**WHAT THIS TASK INVOLVES**
In the listing that follows, the range to quote begins at the line that has "(** X13. The" and ends after the line that has "or when no label"; quote it verbatim and add nothing.
(DATASET RECORDS begins)
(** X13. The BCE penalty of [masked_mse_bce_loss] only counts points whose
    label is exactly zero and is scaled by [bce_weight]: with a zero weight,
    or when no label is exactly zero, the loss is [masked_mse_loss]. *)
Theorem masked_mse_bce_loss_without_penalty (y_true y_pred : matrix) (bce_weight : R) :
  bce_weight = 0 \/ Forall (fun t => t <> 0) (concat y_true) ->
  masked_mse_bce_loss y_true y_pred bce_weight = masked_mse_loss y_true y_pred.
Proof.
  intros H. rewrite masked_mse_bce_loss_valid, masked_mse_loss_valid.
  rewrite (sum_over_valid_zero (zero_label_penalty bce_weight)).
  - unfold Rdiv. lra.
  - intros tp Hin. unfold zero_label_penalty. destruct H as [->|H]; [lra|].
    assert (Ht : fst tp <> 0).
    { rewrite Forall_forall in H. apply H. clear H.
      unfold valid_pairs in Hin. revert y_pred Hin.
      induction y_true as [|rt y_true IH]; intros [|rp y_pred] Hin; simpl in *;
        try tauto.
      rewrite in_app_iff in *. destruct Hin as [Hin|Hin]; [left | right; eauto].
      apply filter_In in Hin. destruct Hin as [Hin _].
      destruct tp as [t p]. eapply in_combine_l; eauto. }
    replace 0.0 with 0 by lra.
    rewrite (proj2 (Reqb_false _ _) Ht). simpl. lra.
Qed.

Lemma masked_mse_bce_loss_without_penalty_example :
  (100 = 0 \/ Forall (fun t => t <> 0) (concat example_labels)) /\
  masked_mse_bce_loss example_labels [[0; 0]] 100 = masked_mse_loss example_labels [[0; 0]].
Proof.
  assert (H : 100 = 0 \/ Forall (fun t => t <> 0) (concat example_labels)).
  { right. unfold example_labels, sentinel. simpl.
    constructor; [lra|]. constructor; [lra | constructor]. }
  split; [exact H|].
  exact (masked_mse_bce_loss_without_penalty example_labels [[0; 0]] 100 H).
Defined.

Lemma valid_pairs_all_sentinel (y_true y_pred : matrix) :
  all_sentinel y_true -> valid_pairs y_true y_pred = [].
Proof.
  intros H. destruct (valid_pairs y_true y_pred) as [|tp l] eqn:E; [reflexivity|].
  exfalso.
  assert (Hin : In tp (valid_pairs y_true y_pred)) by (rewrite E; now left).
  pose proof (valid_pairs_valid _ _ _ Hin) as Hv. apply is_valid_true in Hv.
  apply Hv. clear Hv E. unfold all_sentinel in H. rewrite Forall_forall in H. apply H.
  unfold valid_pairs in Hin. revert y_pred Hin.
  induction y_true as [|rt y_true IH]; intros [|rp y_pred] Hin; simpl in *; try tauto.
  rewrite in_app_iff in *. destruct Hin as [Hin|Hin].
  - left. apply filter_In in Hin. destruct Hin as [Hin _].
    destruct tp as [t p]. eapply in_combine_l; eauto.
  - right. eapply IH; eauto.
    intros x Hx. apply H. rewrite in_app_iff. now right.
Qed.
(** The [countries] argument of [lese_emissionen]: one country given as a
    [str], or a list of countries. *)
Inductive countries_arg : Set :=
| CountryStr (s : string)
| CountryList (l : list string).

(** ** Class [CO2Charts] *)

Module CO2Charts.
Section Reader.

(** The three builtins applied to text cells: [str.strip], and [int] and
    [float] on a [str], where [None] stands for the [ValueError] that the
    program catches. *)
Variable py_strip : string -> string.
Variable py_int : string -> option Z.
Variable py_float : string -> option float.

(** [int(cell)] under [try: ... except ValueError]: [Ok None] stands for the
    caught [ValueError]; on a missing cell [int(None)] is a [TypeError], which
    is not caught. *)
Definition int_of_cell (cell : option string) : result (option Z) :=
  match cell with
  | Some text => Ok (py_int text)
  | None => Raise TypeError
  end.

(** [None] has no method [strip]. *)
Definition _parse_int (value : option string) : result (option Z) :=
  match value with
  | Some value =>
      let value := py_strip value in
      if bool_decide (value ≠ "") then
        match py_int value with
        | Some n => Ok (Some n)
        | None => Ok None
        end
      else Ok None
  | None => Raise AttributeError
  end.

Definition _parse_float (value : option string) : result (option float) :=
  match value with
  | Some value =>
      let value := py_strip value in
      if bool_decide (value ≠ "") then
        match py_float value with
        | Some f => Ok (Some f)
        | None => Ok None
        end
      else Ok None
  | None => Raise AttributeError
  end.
(DATASET RECORDS ends)
(DATASET RECORDS begins)
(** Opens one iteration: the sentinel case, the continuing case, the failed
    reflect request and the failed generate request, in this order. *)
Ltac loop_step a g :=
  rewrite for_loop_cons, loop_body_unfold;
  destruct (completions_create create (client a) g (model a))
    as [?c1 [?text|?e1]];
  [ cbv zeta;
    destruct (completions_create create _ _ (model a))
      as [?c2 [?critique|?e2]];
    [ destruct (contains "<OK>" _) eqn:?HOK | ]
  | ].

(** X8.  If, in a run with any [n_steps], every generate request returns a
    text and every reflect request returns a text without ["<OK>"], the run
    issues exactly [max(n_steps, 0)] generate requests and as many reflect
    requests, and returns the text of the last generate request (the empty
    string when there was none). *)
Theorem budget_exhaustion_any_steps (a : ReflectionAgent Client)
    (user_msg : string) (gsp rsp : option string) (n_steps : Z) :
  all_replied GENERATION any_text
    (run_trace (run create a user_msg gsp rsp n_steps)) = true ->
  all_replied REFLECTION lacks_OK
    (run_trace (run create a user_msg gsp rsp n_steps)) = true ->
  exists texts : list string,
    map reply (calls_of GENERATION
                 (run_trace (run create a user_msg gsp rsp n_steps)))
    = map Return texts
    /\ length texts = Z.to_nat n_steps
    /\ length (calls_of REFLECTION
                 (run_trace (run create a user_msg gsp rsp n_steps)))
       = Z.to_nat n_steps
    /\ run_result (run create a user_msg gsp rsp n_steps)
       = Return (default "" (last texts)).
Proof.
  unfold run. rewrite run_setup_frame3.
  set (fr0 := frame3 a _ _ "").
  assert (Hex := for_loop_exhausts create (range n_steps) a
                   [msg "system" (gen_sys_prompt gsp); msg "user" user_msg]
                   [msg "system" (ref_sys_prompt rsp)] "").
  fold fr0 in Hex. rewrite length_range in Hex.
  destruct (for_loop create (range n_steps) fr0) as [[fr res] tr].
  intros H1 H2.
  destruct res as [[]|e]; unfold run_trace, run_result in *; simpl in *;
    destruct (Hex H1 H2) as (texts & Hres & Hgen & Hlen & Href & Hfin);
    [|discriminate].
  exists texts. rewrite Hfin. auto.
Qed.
(DATASET RECORDS ends)
**TASK ANSWER**
(** X13. The BCE penalty of [masked_mse_bce_loss] only counts points whose
    label is exactly zero and is scaled by [bce_weight]: with a zero weight,
    or when no label is exactly zero, the loss is [masked_mse_loss]. *)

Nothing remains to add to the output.